PARIS: Les banques centrales doivent agir avec "détermination" pour combattre l'inflation, "même au risque d'une croissance plus faible et d'un chômage plus élevé", a plaidé samedi Isabel Schnabel, membre du directoire de la Banque centrale européenne (BCE) lors de la réunion de Jackson Hole, aux Etats-Unis.
Face à "la voie de la prudence", la responsable monétaire a défendu "celle de la détermination" qui consiste à "réagir avec plus de force à la poussée actuelle d'inflation, même au risque d'une croissance plus faible et d'un chômage plus élevé".
Trois facteurs plaident en faveur de cette option, a-t-elle expliqué lors de la grand-messe annuelle des banquiers centraux dans l'Ouest américain : "l'incertitude quant à la persistance de l'inflation, les menaces pour la crédibilité de la banque centrale et les coûts potentiels d'une action trop tardive" contre la hausse des prix, selon son discours mis en ligne par la BCE.
Le gouverneur de la Banque de France François Villeroy de Galhau a lui aussi défendu une action déterminée de la BCE.
"Nous pouvons avoir une approche graduelle, mais nous ne devons pas être lents et retarder la normalisation (de la politique monétaire, NDLR) jusqu'à ce que des anticipations d'inflation plus élevées nous obligent à des relèvements de taux agressifs", a-t-il expliqué.
"Ramener l'inflation à 2% est notre responsabilité; notre volonté et notre capacité à tenir les engagements de notre mandat ne sont pas négociables", a déclaré le gouverneur, selon son discours obtenu par l'AFP.
Vendredi, le président de la Réserve fédérale américaine Jay Powell a prévenu que le retour à la stabilité des prix "prendra du temps" et "entraînera une longue période de croissance plus faible".
La hausse des prix à la consommation dans la zone euro a atteint en juillet le niveau record de 8,9% sur un an.
Ne pas «tarder»
Afin de l'endiguer, la Banque centrale européenne (BCE) a relevé fin juillet d'un demi-point de pourcentage ses trois principaux taux directeurs, pour les porter entre 0% et 0,75%.

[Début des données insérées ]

(* ===== verification/RipAuth.v ===== *)
(** * Authentication of RIPv2 packets (rip/auth.cc, rip/auth.hh, rip/packets.hh)

    The three handlers of [AuthHandlerBase]: none, a plain-text password, and keyed MD5
    with its chains of keys.  The digest is a parameter, as it is OpenSSL's; times are in
    microseconds.  The messages of [set_error] are not kept.  At the end, the assembler
    of RIPv2 responses, which leaves room for the authentication entry. *)

From Stdlib Require Import ZArith Lia.
From stdpp Require Import base tactics option numbers list gmap.
From S2P Require Import Prelude Word32 Addr IPv4 IPNet VrrpPacket RipRoute RipPacket.
Local Open Scope Z_scope.
Local Open Scope xorp_scope.

#[global] Instance IPv4_countable : Countable IPv4.
Proof. refine (inj_countable' ipv4_addr mkIPv4 _). by intros []. Defined.

(** ** The authentication entries *)
(** [PlaintextPacketRouteEntry4] *)
Definition AUTH_TYPE_PLAINTEXT : Z := 2.
Definition ppr_addr_family (e : list Z) : Z := extract_16 e 0.
Definition ppr_auth_type (e : list Z) : Z := extract_16 e 2.
(** [password()] makes a string of the octets from the entry's password on, up to a zero, and takes 16 characters of it; with
    no zero up to the end of the packet it reads on. *)
Fixpoint c_string (d : list Z) : result xorp_exn (list Z) :=
  match d with
  | [] => Throw OutOfBounds
  | c :: d => if c =? 0 then Ok [] else s <-! c_string d ;; Ok (c :: s)
  end.
Definition ppr_password (d : list Z) : result xorp_exn (list Z) := s <-! c_string (drop (HEADER_SIZE + 4) d) ;; Ok (take 16 s).
Definition ppr_initialize (s : list Z) : list Z := embed_16 ADDR_FAMILY_AUTH ++ embed_16 AUTH_TYPE_PLAINTEXT ++ resize 16 s.

(** [MD5PacketRouteEntry4] and [MD5PacketTrailer] *)
Definition AUTH_TYPE_MD5 : Z := 3.
Definition mpr_addr_family (e : list Z) : Z := extract_16 e 0.
Definition mpr_auth_type (e : list Z) : Z := extract_16 e 2.
Definition mpr_auth_off (e : list Z) : Z := extract_16 e 4.
Definition mpr_key_id (e : list Z) : Z := extract_8 e 6.
Definition mpr_auth_bytes (e : list Z) : Z := extract_8 e 7.
Definition mpr_seqno (e : list Z) : Z := extract_32 e 8.
Definition mpr_initialize (auth_off key_id auth_bytes seqno : Z) : list Z :=
  embed_16 ADDR_FAMILY_AUTH ++ embed_16 AUTH_TYPE_MD5 ++ embed_16 auth_off ++ embed_8 key_id ++ embed_8 auth_bytes
  ++ embed_32 seqno ++ replicate 8 0.
Definition TRAILER_SIZE : nat := 20.
Definition mpt_valid (t : list Z) : bool := (extract_16 t 0 =? 0xffff) && (extract_16 t 2 =? 1).
Definition mpt_auth_data_offset : nat := 4.
Definition mpt_auth_data (t : list Z) : list Z := take 16 (drop mpt_auth_data_offset t).
Definition mpt_initialize : list Z := embed_16 0xffff ++ embed_16 1.

(** ** [MD5AuthHandler::MD5Key] *)
Record MD5Key := mkKey {
  k_id : Z;
  k_data : list Z;
  k_start : Z;
  k_end : Z;
  k_persistent : bool;
  k_pkts_recv : gmap IPv4 bool;
  k_lr_seqno : gmap IPv4 Z;
  k_o_seqno : Z;
  k_start_timer : bool;
  k_stop_timer : bool }.

Definition key_new (id : Z) (key : list Z) (start_time end_time : Z) (start_timer stop_timer : bool) : MD5Key :=
  mkKey id (resize 16 (take 16 key)) start_time end_time false ∅ ∅ 0 start_timer stop_timer.
Definition set_persistent (v : bool) (k : MD5Key) : MD5Key :=
  mkKey (k_id k) (k_data k) (k_start k) (k_end k) v (k_pkts_recv k) (k_lr_seqno k) (k_o_seqno k) (k_start_timer k) (k_stop_timer k).
Definition set_received (pr : gmap IPv4 bool) (sn : gmap IPv4 Z) (k : MD5Key) : MD5Key :=
  mkKey (k_id k) (k_data k) (k_start k) (k_end k) (k_persistent k) pr sn (k_o_seqno k) (k_start_timer k) (k_stop_timer k).
Definition valid_at (when : Z) (k : MD5Key) : bool := if k_persistent k then true else (k_start k <=? when) && (when <=? k_end k).
Definition key_reset (k : MD5Key) : MD5Key := set_received ∅ ∅ k.
Definition key_reset_from (src : IPv4) (k : MD5Key) : MD5Key := set_received (delete src (k_pkts_recv k)) (delete src (k_lr_seqno k)) k.
Definition packets_received (src : IPv4) (k : MD5Key) : bool := default false (k_pkts_recv k !! src).
Definition last_seqno_recv (src : IPv4) (k : MD5Key) : Z := default 0 (k_lr_seqno k !! src).
Definition set_last_seqno_recv (src : IPv4) (seqno : Z) (k : MD5Key) : MD5Key :=
  set_received (<[src := true]> (k_pkts_recv k)) (<[src := seqno]> (k_lr_seqno k)) k.
Definition next_seqno_out (k : MD5Key) : Z * MD5Key :=
  (k_o_seqno k, mkKey (k_id k) (k_data k) (k_start k) (k_end k) (k_persistent k) (k_pkts_recv k) (k_lr_seqno k)
                      (u32_add (k_o_seqno k) 1) (k_start_timer k) (k_stop_timer k)).
Definition id_matches (id : Z) (k : MD5Key) : bool := k_id k =? id.

(** ** The handlers *)
Record KeyChains := mkChains { valid_keys : list MD5Key; invalid_keys : list MD5Key }.
Inductive AuthHandler :=
  | NullAuth
  | PlaintextAuth (key : list Z)
  | MD5Auth (c : KeyChains).

(** [find_if], [erase] and a change in place *)
Fixpoint find_key (id : Z) (ks : list MD5Key) : option MD5Key :=
  match ks with [] => None | k :: ks => if id_matches id k then Some k else find_key id ks end.
Fixpoint erase_key (id : Z) (ks : list MD5Key) : list MD5Key :=
  match ks with [] => [] | k :: ks => if id_matches id k then ks else k :: erase_key id ks end.
Fixpoint change_key (id : Z) (f : MD5Key -> MD5Key) (ks : list MD5Key) : list MD5Key :=
  match ks with [] => [] | k :: ks => if id_matches id k then f k :: ks else k :: change_key id f ks end.

Definition set_plaintext_key (key : list Z) : AuthHandler := PlaintextAuth (take 16 key).

Definition no_keys (c : KeyChains) : bool := match valid_keys c with [] => true | _ => false end.
Definition head_entries (h : AuthHandler) : nat :=
  match h with NullAuth => 0 | PlaintextAuth _ => 1 | MD5Auth c => if no_keys c then 0 else 1 end.
Definition max_routing_entries (h : AuthHandler) : nat :=
  match h with
  | NullAuth => RIPv2_ROUTES_PER_PACKET
  | PlaintextAuth _ => RIPv2_ROUTES_PER_PACKET - 1
  | MD5Auth c => if no_keys c then RIPv2_ROUTES_PER_PACKET else RIPv2_ROUTES_PER_PACKET - 1
  end.
Definition reset_handler (h : AuthHandler) : AuthHandler :=
  match h with
  | MD5Auth c => if no_keys c then h else MD5Auth (mkChains (map key_reset (valid_keys c)) (invalid_keys c))
  | _ => h
  end.

(** [add_key], [remove_key] and the timers of a key *)
Definition remove_key (id : Z) (c : KeyChains) : KeyChains * bool :=
  match find_key id (valid_keys c) with
  | Some _ => (mkChains (erase_key id (valid_keys c)) (invalid_keys c), true)
  | None =>
      match find_key id (invalid_keys c) with
      | Some _ => (mkChains (valid_keys c) (erase_key id (invalid_keys c)), true)
      | None => (c, false)
      end
  end.
Definition TIME_MAXIMUM : Z := 0x7fffffff * 1000000 + 999999.
Definition add_key (id : Z) (key : list Z) (start_time end_time now : Z) (c : KeyChains) : KeyChains * bool :=
  if end_time <? start_time then (c, false)
  else if end_time <? now then (c, false)
  else
    let start_timer := now <? start_time in
    let stop_timer := negb (end_time =? TIME_MAXIMUM) in
    let c :=
      match valid_keys c with
      | [k] => if k_persistent k then mkChains [] (invalid_keys c ++ [set_persistent false k]) else c
      | _ => c
      end in
    let c := fst (remove_key id c) in
    let k := key_new id key start_time end_time start_timer stop_timer in
    (if start_timer then mkChains (valid_keys c) (invalid_keys c ++ [k]) else mkChains (valid_keys c ++ [k]) (invalid_keys c), true).
Definition key_start_cb (id : Z) (c : KeyChains) : KeyChains :=
  match find_key id (invalid_keys c) with
  | Some k => mkChains (valid_keys c ++ [k]) (erase_key id (invalid_keys c))
  | None => c
  end.
Definition key_stop_cb (id : Z) (c : KeyChains) : KeyChains :=
  match find_key id (valid_keys c) with
  | Some k =>
      match valid_keys c with
      | [_] => mkChains (change_key id (set_persistent true) (valid_keys c)) (invalid_keys c)
      | _ => mkChains (erase_key id (valid_keys c)) (invalid_keys c ++ [k])
      end
  | None => c
  end.

Section Auth.
Context `{HostOrder} (md5 : list Z -> list Z).
Abbreviation packet := (RipPacket IPv4).

(** ** Received packets: the place of the entries and their number, [None] when the packet is rejected *)
Definition null_inbound (d : list Z) : option (nat * Z) :=
  let n := length d in
  if (RIPv2_MAX_PACKET_BYTES <? n)%nat then None
  else if (n <? RIPv2_MIN_PACKET_BYTES)%nat then None
  else
    let entry_bytes := (n - HEADER_SIZE)%nat in
    if negb (entry_bytes mod ENTRY_SIZE =? 0)%nat then None
    else
      let n_entries := (entry_bytes / ENTRY_SIZE)%nat in
      if (n_entries =? 0)%nat then Some (0%nat, 0)
      else if pre4_is_auth_entry (drop HEADER_SIZE d) then None
      else Some (HEADER_SIZE, Z.of_nat n_entries).

Definition plaintext_inbound (key : list Z) (d : list Z) : result xorp_exn (option (nat * Z)) :=
  let n := length d in
  if (RIPv2_MAX_PACKET_BYTES <? n)%nat then Ok None
  else if (n <? RIPv2_MIN_AUTH_PACKET_BYTES)%nat then Ok None
  else
    let entry_bytes := (n - HEADER_SIZE)%nat in
    if negb (entry_bytes mod ENTRY_SIZE =? 0)%nat then Ok None
    else
      let ppr := drop HEADER_SIZE d in
      if negb (ppr_addr_family ppr =? ADDR_FAMILY_AUTH) then Ok None
      else if negb (ppr_auth_type ppr =? AUTH_TYPE_PLAINTEXT) then Ok None
      else
        passwd <-! ppr_password d ;;
        if decide (passwd = key) then
          let n_entries := (entry_bytes / ENTRY_SIZE - 1)%nat in
          Ok (Some ((HEADER_SIZE + ENTRY_SIZE)%nat, Z.of_nat n_entries))
        else Ok None.

Definition md5_inbound (c : KeyChains) (d : list Z) (src : IPv4) (new_peer : bool) : KeyChains * option (nat * Z) :=
  if no_keys c then (c, null_inbound d)
  else
    let n := length d in
    if (RIPv2_MAX_PACKET_BYTES + TRAILER_SIZE <? n)%nat then (c, None)
    else if (n <? RIPv2_MIN_AUTH_PACKET_BYTES)%nat then (c, None)
    else
      let mpr := drop HEADER_SIZE d in
      if negb (mpr_addr_family mpr =? ADDR_FAMILY_AUTH) then (c, None)
      else if negb (mpr_auth_type mpr =? AUTH_TYPE_MD5) then (c, None)
      else if negb (mpr_auth_bytes mpr =? Z.of_nat TRAILER_SIZE) then (c, None)
      else if negb (mpr_auth_off mpr + mpr_auth_bytes mpr =? Z.of_nat n) then (c, None)
      else
        match find_key (mpr_key_id mpr) (valid_keys c) with
        | None => (c, None)
        | Some k =>
            let set k c := mkChains (change_key (mpr_key_id mpr) (fun _ => k) (valid_keys c)) (invalid_keys c) in
            let k := if new_peer then key_reset_from src k else k in
            let c := set k c in
            if packets_received src k && negb (new_peer && (mpr_seqno mpr =? 0))
               && (0x7fffffff <=? u32_sub (mpr_seqno mpr) (last_seqno_recv src k)) then (c, None)
            else
              let off := Z.to_nat (mpr_auth_off mpr) in
              let mpt := drop off d in
              if negb (mpt_valid mpt) then (c, None)
              else if decide (md5 (take (off + mpt_auth_data_offset) d ++ k_data k) = mpt_auth_data mpt) then
                let n_entries := ((mpr_auth_off mpr - Z.of_nat HEADER_SIZE) / Z.of_nat ENTRY_SIZE - 1) mod 2 ^ 32 in
                (set (set_last_seqno_recv src (mpr_seqno mpr) k) c, Some ((HEADER_SIZE + ENTRY_SIZE)%nat, n_entries))
              else (c, None)
        end.

Definition authenticate_inbound (d : list Z) (src : IPv4) (new_peer : bool) (h : AuthHandler) : result xorp_exn (AuthHandler * option (nat * Z)) :=
  match h with
  | NullAuth => Ok (h, null_inbound d)
  | PlaintextAuth key => x <-! plaintext_inbound key d ;; Ok (h, x)
  | MD5Auth c => let '(c, x) := md5_inbound c d src new_peer in Ok (MD5Auth c, x)
  end.

(** ** Packets to be sent: the packets, one for each key, and the number of routes *)
Definition routes_of (n : nat) : nat := ((n - HEADER_SIZE) / ENTRY_SIZE)%nat.

Definition md5_packet (p : packet) (k : MD5Key) : result xorp_exn (packet * MD5Key) :=
  let '(seqno, k) := next_seqno_out k in
  let auth_off := Z.of_nat (data_bytes p) mod 2 ^ 16 in
  p <-! write_entry 0 (mpr_initialize auth_off (k_id k) (Z.of_nat TRAILER_SIZE) seqno) p ;;
  let digest := md5 (take (Z.to_nat auth_off) (pk_data p) ++ mpt_initialize ++ k_data k) in
  Ok (append_data (mpt_initialize ++ digest) p, k).
Fixpoint md5_packets (p : packet) (ks : list MD5Key) : result xorp_exn (list packet * list MD5Key) :=
  match ks with
  | [] => Ok ([], [])
  | k :: ks =>
      x <-! md5_packet p k ;;
      y <-! md5_packets p ks ;;
      Ok (fst x :: fst y, snd x :: snd y)
  end.

Definition authenticate_outbound (p : packet) (h : AuthHandler) : result xorp_exn (AuthHandler * list packet * nat) :=
  match h with
  | NullAuth => Ok (h, [p], routes_of (data_bytes p))
  | PlaintextAuth key =>
      p <-! write_entry 0 (ppr_initialize key) p ;; Ok (h, [p], (routes_of (data_bytes p) - 1)%nat)
  | MD5Auth c =>
      if no_keys c then Ok (h, [p], routes_of (data_bytes p))
      else
        x <-! md5_packets p (valid_keys c) ;;
        Ok (MD5Auth (mkChains (snd x) (invalid_keys c)), fst x, (data_bytes p / ENTRY_SIZE - 1)%nat)
  end.

(** ** The assembler of RIPv2 responses *)
Definition RIPv2_VERSION : Z := 2.
Record assembler4 := mkAsm4 { a4_pkt : packet; a4_pos : nat; a4_ah : AuthHandler }.

Definition packet_start4 (h : AuthHandler) (p : packet) : assembler4 :=
  let p := set_max_entries (head_entries h + max_routing_entries h) p in
  mkAsm4 (write_data 0 (rph_initialize RESPONSE RIPv2_VERSION) p) (head_entries h) h.
Definition packet_full4 (a : assembler4) : bool := (a4_pos a =? max_routing_entries (a4_ah a))%nat.
Definition packet_add_route4 (net : IPNet IPv4) (nexthop : IPv4) (cost tag : Z) (a : assembler4) : result xorp_exn (assembler4 * bool) :=
  if packet_full4 a then Ok (a, false)
  else
    p <-! write_entry (a4_pos a) (pre4_initialize tag net nexthop cost) (a4_pkt a) ;;
    Ok (mkAsm4 p (S (a4_pos a)) (a4_ah a), true).
(** The packets, [None] for an error; the handler counts its sequence numbers. *)
Definition packet_finish4 (a : assembler4) : result xorp_exn (AuthHandler * option (list packet)) :=
  x <-! authenticate_outbound (set_max_entries (a4_pos a) (a4_pkt a)) (a4_ah a) ;;
  let '(h, ps, n_routes) := x in
  Ok (h, if (n_routes =? 0)%nat then None else Some ps).

(** [RequestTablePacketAssembler<IPv4>::prepare] *)
Definition request_table4 (h : AuthHandler) (p : packet) : result xorp_exn (AuthHandler * option (list packet)) :=
  let p := set_max_entries (1 + head_entries h) (write_data 0 (rph_initialize REQUEST RIPv2_VERSION) p) in
  p <-! write_entry (head_entries h) pre4_initialize_table_request p ;;
  x <-! authenticate_outbound p h ;;
  let '(h, ps, n_routes) := x in
  Ok (h, if (n_routes =? 0)%nat then None else Some ps).
End Auth.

Selon les observateurs, elle devrait à nouveau les relever lors de sa prochaine réunion de politique monétaire le 8 septembre, bien que la conjoncture se soit assombrie cet été dans la zone euro.
Les grandes banques centrales font face au dilemme de resserrer leur politique monétaire sans précipiter le ralentissement économique.
Mais plusieurs responsables monétaires estiment que le risque d'être trop timoré face à l'inflation est plus grand que celui de frapper fort avec des hausses de taux marquées.
"Si une banque centrale sous-estime la persistance de l'inflation – comme la plupart d'entre nous l'ont fait au cours de la dernière année et demie – et si elle tarde à adapter ses politiques en conséquence, les coûts peuvent être considérables", a déclaré Mme Schnabel.
Pour François Villeroy de Galhau, le taux d'intérêt directeur neutre, compatible avec une croissance de long terme équilibrée, "se situe probablement entre 1% et 2%".
Tout en reconnaissant que "au moins pour l'Europe, les perspectives de croissance pour l'an prochain ont été revues à la baisse en raison des prix de l'énergie et du gaz ainsi que de l'évolution des taux de change", le gouverneur de la Banque de France n'exclut pas une hausse des taux au-delà du niveau neutre.
"N'ayez aucun doute qu'à la BCE, nous augmenterons les taux si nécessaire au-delà de la normalisation", assure M. Villeroy de Galhau dans son discours.